22:17 🔗 Sanqui (sorry for the 'we', i'm not trying to sound smart here)
22:17 🔗 FalconK I'll put it up somewhere
22:17 🔗 yipdw Sanqui: I mean, yes, but in the meantime it was easier to just switch to html5lib and deliver something working
22:17 🔗 Sanqui (i fully recognize i have done zero archivebot development)
22:18 🔗 FalconK we have a very bad test process right now for archivebot
22:18 🔗 Sanqui yes I noticed tests are failing
22:18 🔗 FalconK which is make it do real work, and then wait until it falls over, and see if you got enough information to figure out the failure case
22:18 🔗 REiN^ has quit IRC (Read error: Operation timed out)
22:19 🔗 yipdw chfoo wrote a smoke test harness, but there's a lot of moving parts and I haven't looked at what it takes to put them back together in the Travis environment
22:19 🔗 FalconK on my end, this is mostly because I have $infinity things to do that aren't archivebot, so... :P
22:19 🔗 FalconK no offense to chfoo but his code has a LOT of moving parts
22:19 🔗 yipdw i mean really I don't think "test it in production" is really a bad idea here
22:19 🔗 FalconK it's not; it just takes forever
22:19 🔗 yipdw if you have good telemetry, it's awesome
22:19 🔗 JAA I'm not familiar with what libxml and html5lib really are internally, but probably the best option would be to the XML parser library from a browser (i.e. Chromium or Firefox), right?

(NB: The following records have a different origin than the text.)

(** * Motor (Papagayo engine): lifecycle of the engine and of its managers

    A shallow embedding of
      - [Engine/src/PapagayoEngine.cpp]       (singleton, init, update, run, clean)
      - [Engine/src/Graphics/RenderManager.cpp] (start, update)
      - the UIManager translation unit        (setUpInstance, start, update)
      - the Scene, Manager and OgreContext class declarations.

    The C++ code is sequential and effectful: it reads and writes static
    pointers, allocates and frees objects, calls into Ogre/CEGUI and throws
    C++ exceptions.  It is embedded in a state-and-exception monad over an
    explicit process state; every call that leaves the translated files is
    answered by an oracle and recorded, with its outcome, in a ghost log. *)

From stdpp Require Import gmap strings list fin_maps pretty.
From Stdlib Require Import ZArith Lia.

Local Open Scope string_scope.

(** ** Values thrown and results of calls *)

(** What a [catch (const std::exception&)] clause can tell apart: objects
    derived from [std::exception] (with their [what()] text;
    [std::runtime_error] is one of them) and every other thrown value, such
    as the string literal thrown by [PapagayoEngine::getInstance]. *)
Inductive exn : Type :=
| StdException (what : string)
| Foreign (payload : string).

(** Result of running a piece of the program.  [Undefined] is undefined
    behaviour (freeing storage that is not live); no handler catches it. *)
Inductive res (A : Type) : Type :=
| Normal (a : A)
| Raised (e : exn)
| Undefined.
Arguments Normal {A} a.
Arguments Raised {A} e.
Arguments Undefined {A}.

(** Addresses of heap objects; a C++ pointer is [option ptr], with [None]
    for [nullptr]. *)
Definition ptr := positive.

Inductive ManID : Type := Physics | Render | UI.

(** The data members the translated code touches. *)
Record Manager : Type := MkManager {
  _compsList : list ptr;
  _manId : ManID
}.

Inductive Object : Type :=
| PapagayoEngineObj (appName_ : string)
| UIManagerObj (base : Manager).

(** ** Calls that leave the translated files

    One constructor per statement of the translated functions that runs
    code of another file:
    - [OgreContext::setupInstance(appName)],
      [ResourceManager::setupInstance(path)], [SceneManager::setupInstance()];
    - [OgreContext::getInstance()->setupRTShaderGenerator()];
    - [new MeshComponent()];
    - [...->renderOneFrame()] on the Ogre root;
    - [SceneManager::getInstance()->clean()],
      [ResourceManager::getInstance()->clean()];
    - the statements of the [UIManager] constructor, all of them calls into
      Ogre and CEGUI;
    - the virtual [cmp->setUp()] and [cmp->update()] of a component. *)

Inductive Call : Type :=
| OgreContext_setupInstance (appName : string)
| ResourceManager_setupInstance (path : string)
| SceneManager_setupInstance
| OgreContext_setupRTShaderGenerator
| MeshComponent_ctor
| Root_renderOneFrame
| SceneManager_clean
| ResourceManager_clean
| UIManager_ctor_body
| Component_setUp (cmp : ptr)
| Component_update (cmp : ptr).

(** Outcome of such a call: it returns (the [bool] is the value of the calls
    declared to return one, and is meaningless for the others) or throws. *)
Inductive outcome : Type :=
| Returns (b : bool)
| Throws (e : exn).

Inductive Event : Type :=
| Called (c : Call) (o : outcome)
| LoopTest (flag : bool).

Global Instance exn_eq_dec : EqDecision exn.
Proof. solve_decision. Defined.
Global Instance outcome_eq_dec : EqDecision outcome.
Proof. solve_decision. Defined.
Global Instance Call_eq_dec : EqDecision Call.
Proof. solve_decision. Defined.
Global Instance Event_eq_dec : EqDecision Event.
Proof. solve_decision. Defined.

Section Program.

(** State of the collaborators (Ogre, CEGUI, the other managers, the
    components): abstract. *)
Context {Ext : Type}.

(** What code outside the translated files can read and write: its own
    state and the engine's [running_] member, which no function of
    PapagayoEngine.cpp assigns and [run] reads. *)
Record World : Type := MkWorld {
  ext : Ext;
  running_ : bool
}.

(** The oracle: how the outside answers a call in a given world. *)
Variable outside : Call -> World -> outcome * World.

Record Process : Type := MkProcess {
  world : World;
  heap : gmap ptr Object;            (* live objects *)
  next_ptr : ptr;                    (* allocator cursor *)
  engine_instance_ : option ptr;     (* PapagayoEngine::instance_ *)
  ui_instance_ : option ptr;         (* UIManager::instance_ *)
  log : list Event                   (* ghost: what happened, oldest first *)
}.

Definition M (A : Type) : Type := Process -> res A * Process.

Definition ret {A} (a : A) : M A := fun p => (Normal a, p).

Definition bind {A B} (m : M A) (k : A -> M B) : M B :=
  fun p =>
    match m p with
    | (Normal a, p') => k a p'
    | (Raised e, p') => (Raised e, p')
    | (Undefined, p') => (Undefined, p')
    end.

Definition throw {A} (e : exn) : M A := fun p => (Raised e, p).

(** [try { m } catch (const std::exception& e) { h e }] *)
Definition try_catch_std {A} (m : M A) (h : string -> M A) : M A :=
  fun p =>
    match m p with
    | (Raised (StdException w), p') => h w p'
    | r => r
    end.

(** [try { m } catch (...) { h }] *)
Definition try_catch_all {A} (m : M A) (h : M A) : M A :=
  fun p =>
    match m p with
    | (Raised _, p') => h p'
    | r => r
    end.

Definition tell (e : Event) : M unit :=
  fun p => (Normal tt,
            MkProcess (world p) (heap p) (next_ptr p)
                      (engine_instance_ p) (ui_instance_ p) (log p ++ [e])).

(** A call to the outside: the oracle answers, the world moves on and the
    call is logged with its outcome. *)
Definition call (c : Call) : M bool :=
  fun p =>
    let '(o, w') := outside c (world p) in
    let p' := MkProcess w' (heap p) (next_ptr p)
                        (engine_instance_ p) (ui_instance_ p)
                        (log p ++ [Called c o]) in
    match o with
    | Returns b => (Normal b, p')
    | Throws e => (Raised e, p')
    end.

(** [operator new] followed by the stores of a constructor that cannot
    throw. *)
Definition alloc (o : Object) : M ptr :=
  fun p =>
    let a := next_ptr p in
    (Normal a,
     MkProcess (world p) (<[a:=o]> (heap p)) (Pos.succ a)
               (engine_instance_ p) (ui_instance_ p) (log p)).

(** [operator delete] on an address. *)
Definition free (a : ptr) : M unit :=
  fun p =>
    match heap p !! a with
    | Some _ =>
        (Normal tt,
         MkProcess (world p) (delete a (heap p)) (next_ptr p)
                   (engine_instance_ p) (ui_instance_ p) (log p))
    | None => (Undefined, p)
    end.

(** [delete q]: nothing for [nullptr]. *)
Definition delete_ (q : option ptr) : M unit :=
  match q with
  | None => ret tt
  | Some a => free a
  end.

Definition get_engine_instance : M (option ptr) :=
  fun p => (Normal (engine_instance_ p), p).

Definition set_engine_instance (q : option ptr) : M unit :=
  fun p => (Normal tt,
            MkProcess (world p) (heap p) (next_ptr p) q (ui_instance_ p) (log p)).

Definition get_ui_instance : M (option ptr) :=
  fun p => (Normal (ui_instance_ p), p).

Definition set_ui_instance (q : option ptr) : M unit :=
  fun p => (Normal tt,
            MkProcess (world p) (heap p) (next_ptr p) (engine_instance_ p) q (log p)).

Definition get_running : M bool :=
  fun p => (Normal (running_ (world p)), p).

Notation "x <- m ;; k" := (bind m (fun x => k))
  (at level 100, m at next level, right associativity).
Notation "m ;;; k" := (bind m (fun _ => k))
  (at level 100, right associativity).

(** ** PapagayoEngine.cpp *)

(** The escape [\n] of the C++ string literals. *)
Definition nl : string := String (Ascii.ascii_of_nat 10) "".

22:20 🔗 FalconK html5lib is basically that
22:20 🔗 yipdw I don't know of anyone who has extracted those for consumption in something else
22:20 🔗 FalconK it's intended afaik to be a W3C compliant HTML parser not unlike, say, sax for XML
22:20 🔗 yipdw I guess that's a good point too
22:20 🔗 yipdw we really can't use "an XML library" to be pedantic
22:20 🔗 JAA Yeah. Problem is, many websites aren't W3C compliant.
22:21 🔗 yipdw HTML isn't XML and archivebot has to be able to deal with that
22:21 🔗 FalconK maybe it's html5lib that needs perf
22:21 🔗 JAA We still want to be able to handle those.
22:21 🔗 FalconK we don't currently have a significant problem with that
22:21 🔗 Sanqui JAA: it's inside out here
22:21 🔗 yipdw indeed archivebot tends to get pointed at a lot of small, old sites
22:21 🔗 Sanqui W3C defines how to deal with websites that aren't W3C compliant
22:21 🔗 Sanqui and browsers follow that
22:21 🔗 FalconK other than operator error I haven't had many complaints of archivebot missing things
22:21 🔗 yipdw I don't have notes, but I think that's another reason why html5lib switch happened
22:21 🔗 JAA I see
22:21 🔗 FalconK if it's noticed, I'd love to hear about it
22:22 🔗 yipdw it just got better results
22:22 🔗 yipdw no point in performing faster if you miss page requisites etc
22:22 🔗 REiN^ has joined #archiveteam-bs
22:22 🔗 Sanqui could always try pypy :)
22:22 🔗 JAA If html5lib works so well, how about rewriting it as a C extension? /s
22:23 🔗 ZexaronS- has quit IRC (Leaving)
22:23 🔗 yipdw debugging the intersection of python and C is prohibited by the Geneva Conventions
22:23 🔗 yipdw I mean you can inflict it on yourself but
22:24 🔗 GE has quit IRC (Remote host closed the connection)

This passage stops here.